= Beginning of Section =
(** The reported success: that of the call leg when there is one, otherwise
    whether any attempt succeeded, whatever the enumeration. *)
Lemma payload_success nfr order :
  (forall x y, x ∈ order -> y ∈ order -> is_Some (call_result x) -> is_Some (call_result y) ->
     call_result x = call_result y) ->
  forall (call : option FaxJob),
  (forall c, call = Some c -> c ∈ order /\ is_Some (call_result c)) ->
  (call = None -> forall x, x ∈ order -> call_result x = None) ->
  pp_Success (buildPortalStatusPayload nfr order) =
    match call with Some c => job_success c | None => existsb job_success order end.
Proof.
  intros Huniq call Hsome Hnone. unfold buildPortalStatusPayload, chosen. simpl.
  rewrite collapse_call, collapse_success. destruct call as [c|].
  - destruct (Hsome c eq_refl) as [Hc [r Hr]].
    destruct (head (omap call_result order)) as [r'|] eqn:E.
    + apply head_omap_elem in E as (x & Hx & Hxr).
      assert (Some r' = Some r) as [= ->].
      { rewrite <- Hxr, <- Hr. apply Huniq; rewrite ?Hxr, ?Hr; eauto. }
      unfold job_success. unfold call_result in Hr. destruct (is_call_leg c); [|done]. by rewrite Hr.
    + by rewrite (head_omap_none _ _ E _ Hc) in Hr.
  - assert (head (omap call_result order) = None) as ->.
    { destruct (head (omap call_result order)) as [r'|] eqn:E; [|done].
      apply head_omap_elem in E as (x & Hx & Hxr). by rewrite (Hnone eq_refl _ Hx) in Hxr. }
    destruct (head (omap success_result order)) as [r|] eqn:E.
    + apply head_omap_elem in E as (x & Hx & Hxr). unfold success_result in Hxr.
      destruct (fj_Result x) as [q|] eqn:Hq; [|done]. destruct (fr_Success q) eqn:Hs; [|done].
      simplify_eq. rewrite Hs. symmetry. apply existsb_exists. exists x.
      split; [by apply list_elem_of_In|]. unfold job_success. by rewrite Hq.
    + assert (existsb job_success order = false) as ->.
      { apply not_true_iff_false. rewrite existsb_exists. intros (x & Hx%list_elem_of_In & Hs).
        pose proof (head_omap_none _ _ E _ Hx) as Hn. unfold success_result, job_success in *.
        destruct (fj_Result x); [|done]. by rewrite Hs in Hn. }
      destruct (co_last (collapse order)) as [r|] eqn:El; [|done].
      apply collapse_last in El as (x & Hx & Hr). pose proof (head_omap_none _ _ E _ Hx) as Hn.
      unfold success_result in Hn. rewrite Hr in Hn. by destruct (fr_Success r).
Qed.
= End of Section =
### [Assigned task]
Copy out the entries above exactly as given, starting at the top and ending with the line containing "Hxr, <- Hr."; include both and nothing more.

### [Answer to this problem]
(** The reported success: that of the call leg when there is one, otherwise
    whether any attempt succeeded, whatever the enumeration. *)
Lemma payload_success nfr order :
  (forall x y, x ∈ order -> y ∈ order -> is_Some (call_result x) -> is_Some (call_result y) ->
     call_result x = call_result y) ->
  forall (call : option FaxJob),
  (forall c, call = Some c -> c ∈ order /\ is_Some (call_result c)) ->
  (call = None -> forall x, x ∈ order -> call_result x = None) ->
  pp_Success (buildPortalStatusPayload nfr order) =
    match call with Some c => job_success c | None => existsb job_success order end.
Proof.
  intros Huniq call Hsome Hnone. unfold buildPortalStatusPayload, chosen. simpl.
  rewrite collapse_call, collapse_success. destruct call as [c|].
  - destruct (Hsome c eq_refl) as [Hc [r Hr]].
    destruct (head (omap call_result order)) as [r'|] eqn:E.
    + apply head_omap_elem in E as (x & Hx & Hxr).
      assert (Some r' = Some r) as [= ->].
      { rewrite <- Hxr, <- Hr. apply Huniq; rewrite ?Hxr, ?Hr; eauto. }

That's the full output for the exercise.